Prawn Dim Sum with Chilli Dipping Sauces

  • Serves : 4
  • Makes : 16
  • Type : Starter


  • dipping sauce
  • 3 tbsp rice vinegar 
  • 1 tbsp  sugar 
  • 2  red chillies  deseeded and finely chopped
  • 3 tbsp soy sauce 
  • 1 tbsp sesame oil 
  • dim sum
  • 250g raw prawns peeled and de-veined
  • 50g tinned bamboo shoots drained and finely sliced
  • 1 tbsp sesame oil 
  • 1 tbsp dry sherry or rice wine 
  • ¼ tsp ground white pepper 
  • 1 tsp caster sugar 
  • 1 tsp  salt 
  • 16 9cm dia. dim sum wrappers 
  • 1 tbsp groundnut oil 
  • 150ml water 


  1. Place the rice vinegar, sugar and half the chilli into a small pan and heat until the sugar dissolves. Remove from the heat and allow to cool before pouring into a dip bowl.
  2. Whisk the soy sauce, sesame oil and remaining chilli together and pour into a dip bowl.
  3. Puree the prawns in a food processor.

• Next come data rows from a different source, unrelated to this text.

(* ===== verification/StakingEras.v ===== *)
(** * Sessions, eras and offences

    [lib-serml/serp/serp-staking/src/lib.rs]: planning and starting eras, the exposures of
    the elected validators, applying deferred slashes, reward points, offences, and the
    halving of the native issuance. The end of an era and the payouts are in
    [StakingPayout]. *)

From S2P Require Import Prelude Externals StakingLedger SlashingSpans Staking Slashing StakingCalls.

(** ** Issuance *)

(** [SetheumHalving::native_issuance]; a division by zero panics. *)
Definition native_issuance (halving_interval initial_issuance era_duration : Z) : option Z :=
  halvings ← checked_div era_duration halving_interval;
  Some (if 64 <=? halvings then 0 else Z.shiftr initial_issuance halvings).

(** ** Exposures *)

(** The two [for_each] closures of [collect_exposures] on the voters of one winner. *)
Definition collect_exposure {A : Type} `{EqDecision A} (to_currency : Z -> Z) (support : A * list (A * Z)) :
    A * Exposure A :=
  let validator := support.1 in
  let step '(own, total, others) '(nominator, weight) :=
    let stake := to_currency weight in
    let total := sat_add 128 total stake in
    if bool_decide (nominator = validator) then (sat_add 128 own stake, total, others)
    else (own, total, others ++ [(nominator, stake)]) in
  let '(own, total, others) := fold_left step support.2 (0, 0, []) in
  (validator, MkExposure total own others).

(** [sort_by(|a, b| a.value.cmp(&b.value).reverse())], a stable sort. *)
Fixpoint insert_by_value {A : Type} (x : A * Z) (l : list (A * Z)) : list (A * Z) :=
  match l with
  | [] => [x]
  | y :: rest => if y.2 <=? x.2 then x :: y :: rest else y :: insert_by_value x rest
  end.

Definition sort_by_value {A : Type} (l : list (A * Z)) : list (A * Z) := foldr insert_by_value [] l.

Definition clip_exposure {A : Type} (clipped_max_len : Z) (e : Exposure A) : Exposure A :=
  if clipped_max_len <? Z.of_nat (length (exp_others e)) then
    MkExposure (exp_total e) (exp_own e) (take (Z.to_nat clipped_max_len) (sort_by_value (exp_others e)))
  else e.

(** The eras whose index is below the first one kept. *)
Fixpoint take_while {A : Type} (f : A -> bool) (l : list A) : list A :=
  match l with
  | x :: rest => if f x then x :: take_while f rest else []
  | [] => []
  end.

Section Eras.
Context {L X AccountId Source Origin Perbill Percent : Type} `{Countable AccountId}.
Context `{!StakingCurrency L AccountId} `{!Session L AccountId} `{!FrameSystem L AccountId}.
Context `{!Perthing Perbill} `{!Perthing Percent}.
Variable cfg : Config L X AccountId Source Origin.

Abbreviation St := (State L AccountId Perbill Percent).

Definition set_active_era (v : option ActiveEraInfo) : St -> St :=
  over_eras (fun e => MkEras (history_depth e) (validator_count e) (minimum_validator_count e)
    (current_era e) v (force_era e) (bonded_eras e) (eras_start_session_index e) (eras_stakers e)
    (eras_stakers_clipped e) (eras_validator_prefs e) (eras_validator_reward e) (eras_reward_points e)
    (eras_total_stake e)).

Definition set_bonded_eras (v : list (Z * Z)) : St -> St :=
  over_eras (fun e => MkEras (history_depth e) (validator_count e) (minimum_validator_count e)
    (current_era e) (active_era e) (force_era e) v (eras_start_session_index e) (eras_stakers e)
    (eras_stakers_clipped e) (eras_validator_prefs e) (eras_validator_reward e) (eras_reward_points e)
    (eras_total_stake e)).

Definition set_current_era (v start_session : Z) : St -> St :=
  over_eras (fun e => MkEras (history_depth e) (validator_count e) (minimum_validator_count e)
    (Some v) (active_era e) (force_era e) (bonded_eras e) (<[v := start_session]> (eras_start_session_index e))
    (eras_stakers e) (eras_stakers_clipped e) (eras_validator_prefs e) (eras_validator_reward e)
    (eras_reward_points e) (eras_total_stake e)).

Definition set_stakers (f g : gmap (Z * AccountId) (Exposure AccountId) -> gmap (Z * AccountId) (Exposure AccountId)) :
    St -> St :=
  over_eras (fun e => MkEras (history_depth e) (validator_count e) (minimum_validator_count e)
    (current_era e) (active_era e) (force_era e) (bonded_eras e) (eras_start_session_index e)
    (f (eras_stakers e)) (g (eras_stakers_clipped e)) (eras_validator_prefs e) (eras_validator_reward e)
    (eras_reward_points e) (eras_total_stake e)).

Definition set_prefs (f : gmap (Z * AccountId) (ValidatorPrefs Perbill) -> gmap (Z * AccountId) (ValidatorPrefs Perbill))
    (g : gmap Z Z -> gmap Z Z) : St -> St :=
  over_eras (fun e => MkEras (history_depth e) (validator_count e) (minimum_validator_count e)
    (current_era e) (active_era e) (force_era e) (bonded_eras e) (eras_start_session_index e)
    (eras_stakers e) (eras_stakers_clipped e) (f (eras_validator_prefs e)) (eras_validator_reward e)
    (eras_reward_points e) (g (eras_total_stake e))).

Definition set_points (f : gmap Z (EraRewardPoints AccountId) -> gmap Z (EraRewardPoints AccountId)) : St -> St :=
  over_eras (fun e => MkEras (history_depth e) (validator_count e) (minimum_validator_count e)
    (current_era e) (active_era e) (force_era e) (bonded_eras e) (eras_start_session_index e)
    (eras_stakers e) (eras_stakers_clipped e) (eras_validator_prefs e) (eras_validator_reward e)
    (f (eras_reward_points e)) (eras_total_stake e)).

(** [on_finalize]: the start of the first block of an era. *)
Definition on_finalize (s : St) : St :=
  match active_era (eras s) with
  | Some (MkActiveEra i None) => set_active_era (Some (MkActiveEra i (Some (unix_time cfg (chain s))))) s
  | _ => s
  end.

(** ** Planning an era *)

Definition collect_exposures (supports : list (AccountId * list (AccountId * Z))) (s : St) :
    list (AccountId * Exposure AccountId) :=
  let total_issuance := sc_total_issuance (chain s) in
  map (collect_exposure (fun e => to_currency cfg e total_issuance)) supports.

Definition store_stakers_info (exposures : list (AccountId * Exposure AccountId)) (new_planned_era : Z) (s : St) :
    list AccountId * St :=
  let elected_stashes := map fst exposures in
  let '(total_stake, s) :=
    fold_left (fun '(total_stake, s) '(stash, exposure) =>
      (sat_add 128 total_stake (exp_total exposure),
       set_stakers <[(new_planned_era, stash) := exposure]>
         <[(new_planned_era, stash) := clip_exposure (max_nominator_rewarded_per_validator cfg) exposure]> s))
      exposures (0, s) in
  let s := set_prefs (fun m => m) <[new_planned_era := total_stake]> s in
  (elected_stashes,
   fold_left (fun s stash => set_prefs <[(new_planned_era, stash) := prefs_of s stash]> (fun m => m) s)
     elected_stashes s).

Definition trigger_new_era (start_session_index : Z) (exposures : list (AccountId * Exposure AccountId)) (s : St) :
    list AccountId * St :=
  let new_planned_era :=
    match current_era (eras s) with Some e => wrap 32 (e + 1) | None => 0 end in
  let s := set_current_era new_planned_era start_session_index s in
  let s := match checked_sub new_planned_era (wrap 32 (history_depth (eras s) + 1)) with
           | Some old_era => clear_era_information old_era s
           | None => s
           end in
  store_stakers_info exposures new_planned_era s.

Definition try_trigger_new_era (start_session_index : Z) (is_genesis : bool) (s : St) :
    option (list AccountId) * St :=
  let '(election_result, l) := elect cfg is_genesis (chain s) in
  let s := over_chain (fun _ => l) s in
  match election_result with
  | None => (None, deposit_event StakingElectionFailed s)
  | Some supports =>
      let exposures := collect_exposures supports s in
      if wrap 32 (Z.of_nat (length exposures)) <? Z.max (minimum_validator_count (eras s)) 1 then
        let s := match current_era (eras s) with
                 | None => set_current_era 0 start_session_index s
                 | Some _ => s
                 end in
        (None, deposit_event StakingElectionFailed s)
      else
        let '(elected, s) := trigger_new_era start_session_index exposures (deposit_event StakingElection s) in
        (Some elected, s)
  end.

Definition new_session (session_index : Z) (is_genesis : bool) (s : St) : option (list AccountId) * St :=
  match current_era (eras s) with
  | Some current_era =>
      let current_era_start_session_index := default 0 (eras_start_session_index (eras s) !! current_era) in
      let era_length := default 0 (checked_sub session_index current_era_start_session_index) in
      let go_on :=
        match force_era (eras s) with
        | ForceNew | ForceAlways => true
        | NotForcing => sessions_per_era cfg <=? era_length
        | ForceNone => false
        end in
      if go_on then
        let '(maybe_new_era_validators, s) := try_trigger_new_era session_index is_genesis s in
        let s := match maybe_new_era_validators, force_era (eras s) with
                 | Some _, ForceNew => set_force_era NotForcing s
                 | _, _ => s
                 end in
        (maybe_new_era_validators, s)
      else (None, s)
  | None => try_trigger_new_era session_index is_genesis s
  end.

(** ** Starting an era *)

Definition apply_unapplied_slashes (active_era : Z) (s : St) : St :=
  match earliest_unapplied_slash (slashes s) with
  | Some earliest =>
      let keep_from := sat_sub active_era (slash_defer_duration cfg) in
      let s :=
        fold_left (fun s era =>
          let era_slashes := unapplied_of s era in
          let s := set_unapplied (delete era) (fun e => e) s in
          fold_left (fun s slash => apply_slash slash s) era_slashes s)
          (seqZ earliest (keep_from - earliest)) s in
      set_unapplied (fun m => m) (fun _ => Some (Z.max earliest keep_from)) s
  | None => s
  end.

(** The closure on [BondedEras]: what is kept, and the eras whose metadata is cleared. *)
Definition prune_bonded_eras (active_era start_session : Z) (bonded : list (Z * Z)) :
    list (Z * Z) * list (Z * Z) :=
  let bonded := bonded ++ [(active_era, start_session)] in
  if bonding_duration cfg <? active_era then
    let first_kept := active_era - bonding_duration cfg in
    let n_to_prune := length (take_while (fun e => e.1 <? first_kept) bonded) in
    (drop n_to_prune bonded, take n_to_prune bonded)
  else (bonded, []).

Definition start_era (start_session : Z) (s : St) : St :=
  let active_era :=
    match active_era (eras s) with Some info => wrap 32 (era_index info + 1) | None => 0 end in
  let s := set_active_era (Some (MkActiveEra active_era None)) s in
  let '(kept, pruned) := prune_bonded_eras active_era start_session (bonded_eras (eras s)) in
  let s := fold_left (fun s e => clear_era_metadata e.1 s) pruned s in
  let s :=
    if bonding_duration cfg <? active_era then
      match head kept with
      | Some (_, first_session) => over_chain (si_prune_historical_up_to first_session) s
      | None => s
      end
    else s in
  let s := set_bonded_eras kept s in
  apply_unapplied_slashes active_era s.

Definition start_session (start_session : Z) (s : St) : St :=
  let next_active_era :=
    match active_era (eras s) with Some e => wrap 32 (era_index e + 1) | None => 0 end in
  match eras_start_session_index (eras s) !! next_active_era with
  | Some next_active_era_start_session_index =>
      if next_active_era_start_session_index =? start_session then start_era start_session s
      else if next_active_era_start_session_index <? start_session then start_era start_session s
      else s
  | None => s
  end.

(** ** Reward points *)

Definition reward_by_ids (validators_points : list (AccountId * Z)) (s : St) : St :=
  match active_era (eras s) with
  | Some active_era =>
      let era_rewards := default (MkPoints 0 ∅) (eras_reward_points (eras s) !! era_index active_era) in
      let era_rewards :=
        fold_left (fun r '(validator, points) =>
          MkPoints (wrap 32 (points_total r + points))
            (<[validator := wrap 32 (default 0 (individual r !! validator) + points)]> (individual r)))
          validators_points era_rewards in
      set_points <[era_index active_era := era_rewards]> s
  | None => s
  end.

(** ** Offences *)

Record OffenceDetails : Type := MkOffence {
  offender : AccountId * Exposure AccountId;
  reporters : list AccountId
}.

(** One turn of the loop of [on_offence]. *)
Definition on_one_offence (active_era slash_era window_start : Z) (reward_proportion : Perbill)
    (s : St) (offence : OffenceDetails * Perbill) : St :=
  let '(details, slash_fraction) := offence in
  let '(stash, exposure) := offender details in
  if bool_decide (stash ∈ invulnerables (slashes s)) then s
  else
    let '(unapplied, s) :=
      compute_slash (MkSlashParams stash slash_fraction exposure slash_era window_start active_era
                       reward_proportion) s in
    match unapplied with
    | Some u =>
        let u := MkUnapplied (us_validator u) (us_own u) (us_others u) (reporters details) (us_payout u) in
        if slash_defer_duration cfg =? 0 then apply_slash u s
        else set_unapplied <[active_era := unapplied_of s active_era ++ [u]]> (fun e => e) s
    | None => s
    end.

(** The era an offence is charged to. *)
Definition offence_era (active_era slash_session : Z) (s : St) : option Z :=
  let active_era_start_session_index := default 0 (eras_start_session_index (eras s) !! active_era) in
  if active_era_start_session_index <=? slash_session then Some active_era
  else fst <$> List.find (fun e => e.2 <=? slash_session) (reverse (bonded_eras (eras s))).

Definition on_offence (offenders : list OffenceDetails) (slash_fraction : list Perbill) (slash_session : Z)
    (s : St) : St :=
  match active_era (eras s) with
  | Some info =>
      let active_era := era_index info in
      let window_start := sat_sub active_era (bonding_duration cfg) in
      match offence_era active_era slash_session s with
      | Some slash_era =>
          let s := set_unapplied (fun m => m)
                     (fun e => match e with None => Some active_era | Some e => Some e end) s in
          fold_left (on_one_offence active_era slash_era window_start (slash_reward_fraction (slashes s)))
            (combine offenders slash_fraction) s
      | None => s
      end
  | None => s
  end.

(** [FilterHistoricalOffences]: whether a report is of the current bonding period, and the
    report itself, passed on to [forward] or discarded. *)
Definition report_is_recent (offence_session : Z) (s : St) : bool :=
  match head (bonded_eras (eras s)) with
  | Some (_, start) => start <=? offence_session
  | None => false
  end.

Definition report_offence {E : Type} (offence_session : Z) (forward : M (State L AccountId Perbill Percent) E unit) :
    M (State L AccountId Perbill Percent) E unit :=
  let! s := get in
  if report_is_recent offence_session s then forward
  else modify (deposit_event (OldSlashingReportDiscarded offence_session)).

End Eras.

Place in a bowl and add the bamboo shoots, sesame oil, dry sherry or rice wine, pepper, sugar and salt then mix thoroughly.
  4. Lay the wrappers out and, using your finger, dampen the edges with water. Place a small spoonful of prawn mixture in the centre of each one and fold the wrapper in half to create a semi-circle. Press the edges together then crimp to seal.
  5. Heat the oil in a lidded wok and cook the dim sum until lightly browned. Pour in the water, cover and cook for about 7 minutes until they are translucent.
  6. Remove from the wok and serve immediately with the dips.